• **Exercise instructions**
Each line from the start of the data below through the one containing "upstream gates share: a" must be reproduced exactly.
################
(* ===== verification/Graph.v ===== *)
(** * Removing the nodes of a dependency graph in order (Kahn's algorithm)

    What the pipeline crate's cycle search and the policy crate's search for
    upstream gates share: a node becomes ready when the last of its needs is
    removed. Nodes are of any type with decidable equality, and the number of
    needs each still waits for is kept in any map from nodes to numbers. *)

From S2P Require Import Prelude.

(** ** Counting *)

Section Occurs.
Context {K : Type} `{EqDecision K}.

Definition occurs (x : K) (l : list K) : nat := length (filter (fun y => y = x) l).
Lemma occurs_app x l k : occurs x (l ++ k) = occurs x l + occurs x k.
Proof. unfold occurs. by rewrite filter_app, length_app. Qed.
Lemma occurs_pos x l : 0 < occurs x l <-> x ∈ l.
Proof.
  unfold occurs. split.
  - intros H. destruct (filter _ l) as [|y l'] eqn:E; [cbn in H; lia|].
    assert (y ∈ filter (fun y => y = x) l) as Hy by (rewrite E; left). by apply list_elem_of_filter in Hy as [-> Hy].
  - intros H. assert (x ∈ filter (fun y => y = x) l) as Hx by (by apply list_elem_of_filter).
    destruct (filter _ l); [by apply not_elem_of_nil in Hx|cbn; lia].
Qed.
Lemma occurs_cons x y l : occurs x (y :: l) = (if decide (y = x) then 1 else 0) + occurs x l.
Proof. unfold occurs. destruct (decide (y = x)); [by rewrite filter_cons_True|by rewrite filter_cons_False]. Qed.

(** Over distinct nodes, the counts sum to at most the length. *)
Lemma occurs_sum (keys l : list K) : NoDup keys -> foldr (fun x n => occurs x l + n) 0 keys <= length l.
Proof.
  revert l; induction keys as [|k keys IH]; intros l Hn; cbn [foldr]; [lia|].
  apply NoDup_cons in Hn as [Hk Hn]. specialize (IH (filter (fun y => y <> k) l) Hn).
  assert (foldr (fun x n => occurs x (filter (fun y => y <> k) l) + n) 0 keys = foldr (fun x n => occurs x l + n) 0 keys) as E.
  { clear IH Hn. induction keys as [|x keys IH]; [done|]. cbn [foldr]. rewrite not_elem_of_cons in Hk. destruct Hk as [Hxk Hk].
    rewrite (IH Hk). f_equal. unfold occurs. rewrite list_filter_filter. f_equal. apply list_filter_iff. naive_solver. }
  rewrite E in IH. clear E. assert (length l = occurs k l + length (filter (fun y => y <> k) l)) as ->; [|lia].
  clear. unfold occurs. induction l as [|y l IH]; [done|]. destruct (decide (y = k)) as [->|Hne].
  - rewrite (filter_cons_True _ k), (filter_cons_False _ k) by naive_solver. cbn. lia.
  - rewrite (filter_cons_False _ y), (filter_cons_True _ y) by done. cbn. lia.
Qed.
End Occurs.

(** ** Relaxing the nodes that need the one removed *)

(** [*d -= 1; if *d == 0 { queue.push(dep) }]: the end the queue is popped at
    is the head of the list. *)
Definition relax {K M} `{Lookup K nat M, Insert K nat M} (acc : M * list K) (dep : K) : M * list K :=
  match acc.1 !! dep with
  | Some (S d) => (<[dep := d]> acc.1, if d =? 0 then dep :: acc.2 else acc.2)
  | _ => acc
  end.

Section Topological.
Context {K : Type} {dec : EqDecision K} {M : Type} {look : Lookup K nat M} {ins : Insert K nat M}.
Hypothesis insert_look : forall (m : M) x d e y, m !! x = Some d -> <[x := e]> m !! y = if decide (x = y) then Some e else m !! y.

Lemma relax_spec D (m : M) q :
  (forall x, x ∈ D -> exists d, m !! x = Some d /\ occurs x D <= d) ->
  exists pushed, (foldl relax (m, q) D).2 = pushed ++ q /\ NoDup pushed /\
    (forall x, (foldl relax (m, q) D).1 !! x = (fun d => d - occurs x D) <$> m !! x) /\
    (forall x, x ∈ pushed <-> x ∈ D /\ m !! x = Some (occurs x D)).
Proof.
  revert m q; induction D as [|y D IH]; intros m q H.
  { exists []. split_and!; [done|constructor| |].
    - intros x. cbn. destruct (m !! x); [|done]. cbn. f_equal. unfold occurs. cbn. lia.
    - intros x. split; [intros Hx; by apply not_elem_of_nil in Hx|intros [Hx _]; by apply not_elem_of_nil in Hx]. }
  destruct (H y) as (d & Hd & Hle); [left|]. rewrite occurs_cons, decide_True in Hle by done.
  destruct d as [|d]; [lia|]. cbn [foldl].
  assert (relax (m, q) y = (<[y := d]> m, if d =? 0 then y :: q else q)) as -> by (unfold relax; cbn [fst snd]; by rewrite Hd).
  set (q' := if d =? 0 then y :: q else q).
  destruct (IH (<[y := d]> m) q') as (pushed & E1 & E2 & E3 & E4).
  { intros x Hx. rewrite (insert_look _ _ _ _ _ Hd). case_decide as Hxy.
    - subst x. exists d. split; [done|lia].
    - destruct (H x) as (e & He & Hl); [by right|]. exists e. split; [done|].
      rewrite occurs_cons, decide_False in Hl by done. lia. }
  assert (forall x, (foldl relax (<[y:=d]> m, q') D).1 !! x = (fun e => e - occurs x (y :: D)) <$> m !! x) as E3'.
  { intros x. rewrite E3, occurs_cons, (insert_look _ _ _ _ _ Hd). destruct (decide (y = x)) as [<-|Hne]; [|done].
    by rewrite Hd. }
  assert (forall x, x <> y -> x ∈ pushed <-> x ∈ y :: D /\ m !! x = Some (occurs x (y :: D))) as Hother.
  { intros x Hne. rewrite E4, (insert_look _ _ _ _ _ Hd), elem_of_cons, occurs_cons, !decide_False by done.
    change (0 + occurs x D) with (occurs x D). naive_solver. }
  unfold q' in *. destruct (Nat.eqb_spec d 0) as [->|Hd0].
  - assert (y ∉ D) as HyD. { intros Hy%occurs_pos. lia. }
    assert (y ∉ pushed) as Hyp. { rewrite E4. intros [? _]. done. }
    exists (pushed ++ [y]). rewrite E1, <- app_assoc. split_and!; [done| |done|].
    + apply NoDup_app. split_and!; [done| |apply NoDup_singleton]. intros x Hx ->%list_elem_of_singleton. done.
    + intros x. rewrite elem_of_app, list_elem_of_singleton. destruct (decide (x = y)) as [->|Hne].
      * split; [|by right]. intros _. split; [left|]. rewrite Hd, occurs_cons, decide_True by done. f_equal. lia.
      * rewrite <- (Hother x Hne). naive_solver.
  - exists pushed. split_and!; [done|done|done|]. intros x. destruct (decide (x = y)) as [->|Hne]; [|by apply Hother].
    rewrite E4, (insert_look _ _ _ _ _ Hd), Hd, occurs_cons, !decide_True, elem_of_cons by done. split.
    + intros [Hy [= ->]]. split; [by left|]. done.
    + intros [_ [= E]]. split; [|f_equal; lia]. apply occurs_pos. lia.
Qed.

(** ** The invariant *)

Context (keys : list K) (needs dependents : K -> list K).
Hypothesis Hkeys : forall x, x ∉ keys -> needs x = [].
Hypothesis Hdependents : forall node x, occurs x (dependents node) = occurs node (needs x).

(** The latest first: everything a node needs comes before it. *)
Fixpoint topological (order : list K) : Prop :=
  match order with
  | [] => True
  | x :: rest => (forall n, n ∈ needs x -> n ∈ rest) /\ topological rest
  end.
Lemma topological_closed l a b : topological l -> b ∈ l -> a ∈ needs b -> a ∈ l.
Proof.
  clear. induction l as [|w l IH]; intros Ho Hb Ha; [by apply not_elem_of_nil in Hb|]. destruct Ho as [Hw Ho].
  apply elem_of_cons in Hb as [->|Hb]; right; auto.
Qed.

(** The needs of [x] not yet removed. *)
Definition waiting (x : K) (removed : list K) : nat := length (filter (fun n => n ∉ removed) (needs x)).
Lemma waiting_nil x : waiting x [] = length (needs x).
Proof.
  unfold waiting. f_equal. clear. induction (needs x) as [|y l IH]; [done|].
  rewrite filter_cons_True by apply not_elem_of_nil. by rewrite IH.
Qed.
Lemma waiting_zero x removed : waiting x removed = 0 <-> forall n, n ∈ needs x -> n ∈ removed.
Proof.
  unfold waiting. split.
  - intros H n Hn. destruct (decide (n ∈ removed)) as [|Hr]; [done|].
    assert (n ∈ filter (fun n => n ∉ removed) (needs x)) as Hf by (by apply list_elem_of_filter).
    destruct (filter _ _); [by apply not_elem_of_nil in Hf|done].
  - intros H. destruct (filter _ _) as [|n l] eqn:E; [done|].
    assert (n ∈ filter (fun n => n ∉ removed) (needs x)) as Hf by (rewrite E; left).
    apply list_elem_of_filter in Hf as [Hr Hn]. by destruct (Hr (H n Hn)).
Qed.
Lemma waiting_cons x node removed :
  node ∉ removed -> waiting x removed = waiting x (node :: removed) + occurs node (needs x).
Proof.
  intros Hn. unfold waiting. induction (needs x) as [|y l IH]; [done|]. rewrite occurs_cons.
  destruct (decide (y = node)) as [->|Hne].
  - rewrite (filter_cons_True _ node) by done. rewrite (filter_cons_False _ node); [cbn; lia|].
    rewrite elem_of_cons. naive_solver.
  - destruct (decide (y ∈ removed)).
    + rewrite !filter_cons_False; [lia|rewrite elem_of_cons; naive_solver|naive_solver].
    + rewrite !filter_cons_True; [cbn; lia|rewrite elem_of_cons; naive_solver|naive_solver].
Qed.

(** What the loop keeps; [removed] lists the nodes popped, latest first. *)
Record removal_inv (queue : list K) (m : M) (removed : list K) : Prop := {
  ri_nodup : NoDup (queue ++ removed);
  ri_keys : forall x, x ∈ queue ++ removed -> x ∈ keys;
  ri_degree : forall x, m !! x = if decide (x ∈ keys) then Some (waiting x removed) else None;
  ri_zero : forall x, x ∈ keys -> waiting x removed = 0 -> x ∈ queue ++ removed;
  ri_ready : forall x, x ∈ queue -> waiting x removed = 0;
  ri_order : topological removed;
}.

Lemma removal_start queue m :
  NoDup queue -> (forall x, x ∈ queue <-> x ∈ keys /\ length (needs x) = 0) ->
  (forall x, m !! x = if decide (x ∈ keys) then Some (length (needs x)) else None) -> removal_inv queue m [].
Proof.
  intros Hn Hq Hm. split; rewrite ?app_nil_r; try done.
  - intros x Hx. by apply Hq.
  - intros x. by rewrite waiting_nil.
  - intros x Hx H0. apply Hq. by rewrite waiting_nil in H0.
  - intros x Hx. rewrite waiting_nil. by apply Hq.
Qed.

Lemma removal_turn node queue m removed m' q' :
  removal_inv (node :: queue) m removed ->
  foldl relax (m, queue) (dependents node) = (m', q') ->
  removal_inv q' m' (node :: removed).
Proof.
  intros [K2 K3 K4 K5 K6 K7] Hrelax. cbn [app] in K2, K3, K5.
  assert ((node ∉ queue) /\ (node ∉ removed)) as [Hnq Hnr].
  { apply NoDup_cons in K2 as [H _]. rewrite elem_of_app in H. tauto. }
  assert (forall x, 0 < occurs x (dependents node) -> x ∈ keys) as Hdep.
  { intros x Hx. rewrite Hdependents in Hx. apply dec_stable. intros Hk. rewrite (Hkeys x Hk) in Hx. cbn in Hx. lia. }
  destruct (relax_spec (dependents node) m queue) as (pushed & E1 & E2 & E3 & E4).
  { intros x Hx. pose proof (proj2 (occurs_pos x _) Hx) as Hp. exists (waiting x removed).
    rewrite K4, decide_True by (by apply Hdep). split; [done|]. rewrite Hdependents, (waiting_cons x node) by done. lia. }
  rewrite Hrelax in E1, E3. cbn [fst snd] in *. subst q'.
  assert (forall x, x ∈ keys -> waiting x (node :: removed) = 0 -> waiting x removed <> 0 -> x ∈ pushed) as Hnew.
  { intros x Hx H0 Hne. apply E4. rewrite (waiting_cons x node) in Hne by done.
    split; [apply occurs_pos; rewrite Hdependents; lia|]. rewrite K4, decide_True by done. f_equal.
    rewrite Hdependents, (waiting_cons x node) by done. lia. }
  assert (forall x, x ∈ pushed -> x ∈ keys /\ waiting x (node :: removed) = 0 /\ waiting x removed <> 0) as Hold.
  { intros x [Hx Hm]%E4. pose proof (proj2 (occurs_pos x _) Hx) as Hp. pose proof (Hdep x Hp) as Hid.
    rewrite K4, decide_True in Hm by done. injection Hm as Hm. rewrite Hdependents in Hm, Hp.
    rewrite (waiting_cons x node) in Hm by done. rewrite (waiting_cons x node removed) by done. split_and!; [done|lia|lia]. }
  assert (forall x, waiting x removed = 0 -> waiting x (node :: removed) = 0) as Hmono.
  { intros x. rewrite (waiting_cons x node) by done. lia. }
  split.
  - apply NoDup_cons in K2 as [_ K2]. rewrite <- app_assoc. apply NoDup_app. split_and!; [done| |].
    + intros x Hx%Hold. destruct Hx as (Hid & _ & Hw). rewrite elem_of_app, elem_of_cons.
      assert (x ∉ node :: queue) as Hq by (intros Hq; by apply Hw, K6). rewrite elem_of_cons in Hq.
      intros [?|[?|Hr]]; [tauto|tauto|]. apply Hw, waiting_zero. intros n Hn. by apply (topological_closed removed n x).
    + apply NoDup_Permutation_proper with (node :: queue ++ removed); [solve_Permutation|]. apply NoDup_cons.
      split; [rewrite elem_of_app; tauto|done].
  - intros x. rewrite !elem_of_app, elem_of_cons. intros [[Hx|Hx]|[->|Hx]].
    + by apply Hold.
    + apply K3. right. rewrite elem_of_app. by left.
    + apply K3. left.
    + apply K3. right. rewrite elem_of_app. by right.
  - intros x. rewrite E3, K4. case_decide; [|done]. cbn. f_equal. rewrite Hdependents, (waiting_cons x node) by done. lia.
  - intros x Hx H0. rewrite !elem_of_app, elem_of_cons. destruct (decide (waiting x removed = 0)) as [Hz|Hz].
    + specialize (K5 x Hx Hz). rewrite elem_of_cons, elem_of_app in K5. tauto.
    + left. left. by apply Hnew.
  - intros x [Hx|Hx]%elem_of_app; [by apply Hold|]. apply Hmono, K6. by right.
  - split; [|done]. apply waiting_zero, K6. left.
Qed.

Lemma removed_length queue m removed : removal_inv queue m removed -> length removed <= length keys.
Proof.
  intros [K2 K3 _ _ _ _]. apply submseteq_length, NoDup_submseteq.
  - by apply NoDup_app in K2 as (_ & _ & ?).
  - intros x Hx. apply K3. apply elem_of_app. by right.
Qed.

(** Once nothing is ready, whatever can be ordered was removed. *)
Lemma drained_order m removed order :
  removal_inv [] m removed -> topological order -> (forall x, x ∈ order -> x ∈ keys) ->
  forall x, x ∈ order -> x ∈ removed.
Proof.
  intros [_ _ _ K5 _ _]. cbn in K5. induction order as [|x l IH]; intros Ho Hin y Hy; [by apply not_elem_of_nil in Hy|].
  destruct Ho as [H1 H2].
  assert (forall z, z ∈ l -> z ∈ removed) as Hr by (apply IH; [done|intros z Hz; apply Hin; by right]).
  apply elem_of_cons in Hy as [->|Hy]; [|by apply Hr]. apply K5; [apply Hin; left|]. apply waiting_zero. auto.
Qed.
End Topological.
################
• **Your solution**
(* ===== verification/Graph.v ===== *)
(** * Removing the nodes of a dependency graph in order (Kahn's algorithm)

    What the pipeline crate's cycle search and the policy crate's search for
    upstream gates share: a node becomes ready when the last of its needs is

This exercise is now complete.